Influencer Janice Robinson-Celeste, CEO of the Successful Black Parenting magazine, made a sponsored post promoting Teen Accounts and a Screen Smart event in 2024. In March of this year, she wrote a similar op-ed in the Atlanta Journal-Constitution advocating for Georgia’s proposed App Store Accountability Act to protect teens from general social media risks, without noting her prior work for Meta.
The magazine said in a statement that neither it nor Robinson-Celeste are “under any contract, agreement, or ongoing paid partnership” with Meta and that the op-ed was her opinion and did not involve any compensation. In exchange for attending the Screen Smart event, Robinson-Celeste received a stipend for travel, lodging and content creation, the group said.

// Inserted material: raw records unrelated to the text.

(* ===== verification/Vspace.v ===== *)
(** * Address spaces: [kernel/vspace.c]

    A process's address space is three regions, each with a linked list of
    pages of [vpage_info] records (one per virtual page), and a page table that
    [vspaceupdate] rebuilds from them.  The functions that the C code calls
    with a pointer to a region or to an address space take its value and return
    the new one; a [struct vpage_info *] is the address of its page and an
    index.  The functions that load an executable from a file
    ([vrloaddata], [vspaceloadcode]) are in the file-system part. *)

From S2P Require Import Prelude Types Spinlock Mmu Kalloc X86vm.

(** ** Pages of bytes and of page descriptors *)

Definition zero_vpi_page : vpi_page := mk_vpi_page (replicate VPIPPAGE zero_vpi) 0.
Definition zero_page : frame := FBytes (replicate (Z.to_nat PGSIZE) 0).

(** [memset(p, 0, PGSIZE)] on a page used for what [f] says. *)
Definition memset_page (p : Z) (f : frame) : K unit :=
  if p =? 0 then fault "memset of a null pointer" else upd_frame (PGNUM (V2P p)) f.

Definition vpi_page_get (p : Z) : K vpi_page :=
  o <- gets (fun s => k_frames s !! PGNUM (V2P p)) ;;
  match o with
  | Some (FVpi pg) => if p =? 0 then fault "null vpi_page" else ret pg
  | _ => fault "not a vpi_page"
  end.

Definition vpi_page_set (p : Z) (pg : vpi_page) : K unit := upd_frame (PGNUM (V2P p)) (FVpi pg).

(** [*vpi] and [*vpi = v] for [vpi = &page->infos[idx]]. *)
Definition vpi_get (r : Z * Z) : K vpage_info :=
  pg <- vpi_page_get (fst r) ;;
  if snd r <? 0 then fault "vpage_info index" else
  deref "vpage_info index" (infos pg !! Z.to_nat (snd r)).

Definition vpi_set (r : Z * Z) (v : vpage_info) : K unit :=
  pg <- vpi_page_get (fst r) ;;
  if (0 <=? snd r) && (snd r <? Z.of_nat VPIPPAGE)
  then vpi_page_set (fst r) (set_infos (<[Z.to_nat (snd r) := v]> (infos pg)) pg)
  else fault "vpage_info index".

(** [memmove(p + off, bs, len)] into a page of bytes at kernel address [p]. *)
Definition page_write (p off : Z) (bs : list Z) : K unit :=
  o <- gets (fun s => k_frames s !! PGNUM (V2P p)) ;;
  match o with
  | Some (FBytes old) =>
      if Z.of_nat (Z.to_nat off + length bs) <=? PGSIZE
      then upd_frame (PGNUM (V2P p))
             (FBytes (take (Z.to_nat off) old ++ bs ++ drop (Z.to_nat off + length bs) old))
      else fault "write past the end of a page"
  | _ => fault "not a page of bytes"
  end.
Lemma console_reads_lines_witness :
  exists s', consoleread 10 read_demo = Done (2, [97; 10]) s' /\ lines (input (k_cons s')) [] [98].
Proof.
  destruct (console_reads_lines read_demo [97; 10] [98] 10) as [H _].
  - repeat split; cbn; unfold SCREEN; try lia; intros; lia.
  - split; cbn; try done; [lia| |set_solver].
    intros i c Hi. pose proof (lookup_lt_Some _ _ _ Hi) as Hlt. cbn in Hlt.
    destruct i as [|[|[|i]]]; [exact Hi..|lia].
  - destruct (H [97; 10] [] eq_refl) as (s' & E & _ & Hl & _). by exists s'.
Defined.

Meta “did not review, approve, or control her content prior to publication, nor dictate the opinions expressed, other than reinforcing that Instagram is intended for users ages 13 and older,” Successful Black Parenting said in the statement.
Meta has also paid college athletes to post about app store age verification legislation. Several such posts include language arguing that social media shouldn’t be entirely banned for young people because it was important to the students’ athletic careers but that app store age verification would protect kids, the report found.
Meta said the partnerships were designed to promote college athletes who share the company’s belief that youth social media bans could harm young people like them.